Biomedical Engineering Department, Tulane University, New Orleans, LA, United States; Tianjin University, School of Precision Instruments and Optoelectronics Engineering, Tianjin, China.
Biomedical Engineering Department, Tulane University, New Orleans, LA, United States.
Neuroimage. 2020 Nov 1;221:117190. doi: 10.1016/j.neuroimage.2020.117190. Epub 2020 Jul 22.

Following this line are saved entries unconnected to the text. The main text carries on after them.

(** * RP-X SUT discovery service: registry, trust exchange and fan-out

    A shallow embedding of the parts of the repository that the device
    registry and the SSH trust protocol rest on:

    - [sut_client/ssh_setup.py]            ([SSHSetup.add_authorized_key]),
    - [sut_discovery_service/ssh/master_key_manager.py]
                                           ([MasterKeyManager]),
    - [sut_discovery_service/api/suts.py]  (the SSE fan-out, the SUT
      websocket endpoint, [delete_sut] and [trigger_ssh_exchange]).

    Python values are modelled as the code has them: [str] as [string]
    (characters are code points below 256), [dict] as [gmap], [set] as a
    finite map from object identities, [Optional[T]] as [option T], a
    raised exception as an explicit outcome.  Everything that comes from
    outside the process (the file system, [ssh-keygen], the clock) is an
    explicit argument. *)

From Stdlib Require Import ZArith String Ascii List Bool Lia.
From stdpp Require Import base option gmap strings list fin_maps.

Set Warnings "-register-all".

Local Open Scope string_scope.
Local Open Scope list_scope.
Local Open Scope Z_scope.

(* ===================================================================== *)
(** * Python string operations used by the sources *)
(* ===================================================================== *)

Module PyStr.

(** [str.isspace] on one character, for the code points below 256. *)
Definition is_space (c : ascii) : bool :=
  let n := nat_of_ascii c in
  ((9 <=? n)%nat && (n <=? 13)%nat)
  || ((28 <=? n)%nat && (n <=? 32)%nat)
  || (n =? 133)%nat || (n =? 160)%nat.

(** [s.lstrip()] *)
Fixpoint lstrip (s : string) : string :=
  match s with
  | EmptyString => EmptyString
  | String c s' => if is_space c then lstrip s' else s
  end.

(** [s.rstrip()] *)
Fixpoint rstrip (s : string) : string :=
  match s with
  | EmptyString => EmptyString
  | String c s' =>
      match rstrip s' with
      | EmptyString => if is_space c then EmptyString else String c EmptyString
      | r => String c r
      end
  end.

(** [s.strip()] *)
Definition strip (s : string) : string := rstrip (lstrip s).

(** [s.startswith(p)] *)
Fixpoint startswith (s p : string) : bool :=
  match p, s with
  | EmptyString, _ => true
  | String a p', String b s' => Ascii.eqb a b && startswith s' p'
  | String _ _, EmptyString => false
  end.

(** [sub in s] *)
Fixpoint contains (sub s : string) : bool :=
  startswith s sub
  || match s with
     | EmptyString => false
     | String _ s' => contains sub s'
     end.


(** [s.split()]: the maximal runs of non-whitespace characters. *)
Fixpoint split (s : string) : list string :=
  match s with
  | EmptyString => []
  | String c s' =>
      if is_space c then split s'
      else
        match s' with
        | EmptyString => [String c EmptyString]
        | String c' _ =>
            if is_space c' then String c EmptyString :: split s'
            else
              match split s' with
              | t :: ts => String c t :: ts
              | [] => [String c EmptyString]
              end
        end
  end.

(** Python truthiness of a [str]. *)
Definition nonempty (s : string) : bool :=
  match s with EmptyString => false | _ => true end.

(** [a or b] on two strings. *)
Definition str_or (a b : string) : string := if nonempty a then a else b.

(** The lines of a text, cut at every line feed. *)
Fixpoint lines (s : string) : list string :=
  match s with
  | EmptyString => [EmptyString]
  | String c s' =>
      if Ascii.eqb c "010"%char then EmptyString :: lines s'
      else
        match lines s' with
        | l :: ls => String c l :: ls
        | [] => [String c EmptyString]
        end
  end.

(** The characters at which [str.splitlines] cuts, for the code points
    below 256. *)
Definition is_linebreak (c : ascii) : bool :=
  let n := nat_of_ascii c in
  ((10 <=? n)%nat && (n <=? 13)%nat)
  || ((28 <=? n)%nat && (n <=? 30)%nat)
  || (n =? 133)%nat.

(** [s.splitlines()]: a carriage return followed by a line feed is one
    cut, and a text that ends in a cut has no empty last line. *)
Fixpoint splitlines (s : string) : list string :=
  match s with
  | EmptyString => []
  | String c s' =>
      if is_linebreak c then
        match s' with
        | String c' s'' =>
            if Ascii.eqb c "013"%char && Ascii.eqb c' "010"%char
            then EmptyString :: splitlines s''
            else EmptyString :: splitlines s'
        | EmptyString => EmptyString :: splitlines s'
        end
      else
        match splitlines s' with
        | l :: ls => String c l :: ls
        | [] => [String c EmptyString]
        end
  end.

(** [sep.join(parts)] *)
Fixpoint join (sep : string) (parts : list string) : string :=
  match parts with
  | [] => EmptyString
  | [x] => x
  | x :: rest => x +:+ sep +:+ join sep rest
  end.

(** A text that is empty or starts with a non-blank. *)
Definition trimmed_left (s : string) : Prop :=
  match s with
  | EmptyString => True
  | String c _ => is_space c = false
  end.

(** Every character of the text passes the test. *)
Fixpoint all_chars (p : ascii -> bool) (s : string) : bool :=
  match s with
  | EmptyString => true
  | String c s' => p c && all_chars p s'
  end.


(** A text that [str.splitlines] would not cut. *)
Definition one_line (s : string) : bool :=
  all_chars (fun c => negb (is_linebreak c)) s.

End PyStr.

(* ===================================================================== *)
(** * master_key_manager.py: the Master's key pair *)
(* ===================================================================== *)

Module MasterKey.

(** The two files [master_ed25519] and [master_ed25519.pub] under the key
    directory; [None] is a file that does not exist. *)
Record key_files := KeyFiles {
  private_key : option string;
  public_key : option string
}.

(** What a run of [ssh-keygen -t ed25519 -N "" -f key -C comment] does. *)
Inductive keygen_outcome :=
| KeygenExit (returncode : Z) (stdout stderr : string) (priv pub : string)
| KeygenNotFound
| KeygenTimeout
| KeygenError (e : string).

(** What a run of [ssh-keygen -lf key] does. *)
Inductive listing_outcome :=
| ListingExit (returncode : Z) (stdout : string)
| ListingError (e : string).

(** The process environment of one call. *)
Record environment := Environment {
  mkdir_error : option string;       (* exception of [_ssh_dir.mkdir], if any *)
  hostname : string;                 (* [socket.gethostname()] *)
  keygen : keygen_outcome;
  listing : listing_outcome
}.

Definition both_exist (fs : key_files) : bool :=
  match private_key fs, public_key fs with
  | Some _, Some _ => true
  | _, _ => false
  end.

(** [MasterKeyManager.ensure_key_exists].  A run of [ssh-keygen] that
    exits with 0 has written the pair; any other run leaves the files
    as they were. *)
Definition ensure_key_exists (env : environment) (fs : key_files)
  : (bool * string) * key_files :=
  if both_exist fs then ((true, "Key already exists"), fs)
  else
    match mkdir_error env with
    | Some e => ((false, "Failed to create .ssh directory: " +:+ e), fs)
    | None =>
        let comment := "master@" +:+ hostname env in
        match keygen env with
        | KeygenExit rc out err priv pub =>
            if negb (rc =? 0) then
              let error := PyStr.str_or (PyStr.strip err) (PyStr.strip out) in
              ((false, "Key generation failed: " +:+ error), fs)
            else
              ((true, "Generated new key: " +:+ comment),
               {| private_key := Some priv; public_key := Some pub |})
        | KeygenNotFound => ((false, "ssh-keygen not found"), fs)
        | KeygenTimeout => ((false, "Key generation timed out"), fs)
        | KeygenError e => ((false, e), fs)
        end
    end.

(** [MasterKeyManager.get_public_key] *)
Definition get_public_key (env : environment) (fs : key_files)
  : option string * key_files :=
  let '((success, _), fs') := ensure_key_exists env fs in
  if negb success then (None, fs')
  else
    match public_key fs' with
    | None => (None, fs')
    | Some content => (Some (PyStr.strip content), fs')
    end.

(** [MasterKeyManager.get_fingerprint] *)
Definition get_fingerprint (env : environment) (fs : key_files)
  : option string * key_files :=
  let '((success, _), fs') := ensure_key_exists env fs in
  if negb success then (None, fs')
  else
    match private_key fs' with
    | None => (None, fs')
    | Some _ =>
        match listing env with
        | ListingExit rc out =>
            if rc =? 0 then
              match PyStr.split (PyStr.strip out) with
              | _ :: fp :: _ => (Some fp, fs')
              | _ => (None, fs')
              end
            else (None, fs')
        | ListingError _ => (None, fs')
        end
    end.

(** What a run of [ssh -i key ... user@ip command] does. *)
Inductive ssh_outcome :=
| SshExit (returncode : Z) (stdout stderr : string)
| SshTimeout
| SshError (e : string).

(** The account the Master runs under ([getpass.getuser()]) and the
    remote shell: the outcome of [ssh] for a target [user@ip], a connect
    timeout and a command. *)
Record shell := Shell {
  current_user : string;
  run_ssh : string -> Z -> string -> ssh_outcome
}.

(** The facts [get_key_info] reports (the two paths are constants of the
    manager and are left out). *)
Record key_info := KeyInfo {
  info_exists : bool;
  info_fingerprint : option string;
  info_public_key : option string
}.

Recently, functional network connectivity (FNC) has been extended from static to dynamic analysis to explore the time-varying functional organization of brain networks. Nowadays, a majority of dynamic FNC (dFNC) analysis frameworks identified recurring FNC patterns with linear correlations based on the amplitude of fMRI time series. However, the brain is a complex dynamical system and phase synchronization provides more informative measures. This paper proposes a novel framework for the prediction/classification of behaviors and cognitions based on the dFNCs derived from phase locking value. When applying to the analysis of fMRI data from Human Connectome Project (HCP), four dFNC states are identified for the study of sleep quality. State 1 exhibits most intense phase synchronization across the whole brain. States 2 and 3 have low and weak connections, respectively. State 4 exhibits strong phase synchronization in intra and inter-connections of somatomotor, visual and cognitive control networks. Through the two-sample t-test, we reveal that for the group with bad sleep quality, state 4 shows decreased phase synchronization within and between networks such as subcortical, auditory, somatomotor and visual, but increased phase synchronization within cognitive control network, and between this network and somatomotor/visual/default-mode/cerebellar networks. The networks with increased phase synchronization in state 4 behave oppositely in state 2. Group differences are absent in state 3, and weak in state 1. We establish a prediction model by linear regression of FNC against sleep quality, and adopt a support vector machine approach for the classification. We compare the performance between conventional FNC and PLV-based dFNC with cross-validation. Results show that the PLV-based dFNC significantly outperforms the conventional FNC in terms of both predictive power and classification accuracy. We also observe that combining static and dynamic features does not significantly improve the classification over using dFNC features alone. Overall, the proposed approach provides a novel means to assess dFNC, which can be used as brain fingerprints to facilitate prediction and classification.
最近,功能网络连通性(FNC)已从静态分析扩展到动态分析,以探索脑网络的时变功能组织。如今,大多数动态 FNC(dFNC)分析框架基于 fMRI 时间序列的幅度,通过线性相关来识别重复出现的 FNC 模式。然而,大脑是一个复杂的动力系统,相位同步提供了更有信息量的测量方法。本文提出了一种基于相位锁定值的 dFNC 预测/分类的新框架。当应用于人类连接组计划(HCP)的 fMRI 数据分析时,我们从相位锁定值衍生的 dFNC 中识别出四个状态来研究睡眠质量。状态 1 表现出整个大脑最强烈的相位同步。状态 2 和状态 3 分别具有低强度和弱连接。状态 4 表现出躯体运动、视觉和认知控制网络的内、外连接具有强烈的相位同步。通过两样本 t 检验,我们发现对于睡眠质量差的组,状态 4 表现出网络内和网络间(如皮质下、听觉、躯体运动和视觉)的相位同步降低,但认知控制网络内和网络间(躯体运动/视觉/默认模式/小脑网络)的相位同步增加。在状态 4 中相位同步增加的网络在状态 2 中表现相反。在状态 3 中没有组间差异,在状态 1 中差异较弱。我们通过线性回归将 FNC 与睡眠质量进行预测模型建立,并采用支持向量机方法进行分类。我们通过交叉验证比较了传统 FNC 和基于 PLV 的 dFNC 的性能。结果表明,基于 PLV 的 dFNC 在预测能力和分类准确性方面都明显优于传统 FNC。我们还观察到,与单独使用 dFNC 特征相比,结合静态和动态特征并没有显著提高分类效果。总的来说,所提出的方法为评估 dFNC 提供了一种新的手段,可以作为脑指纹来促进预测和分类。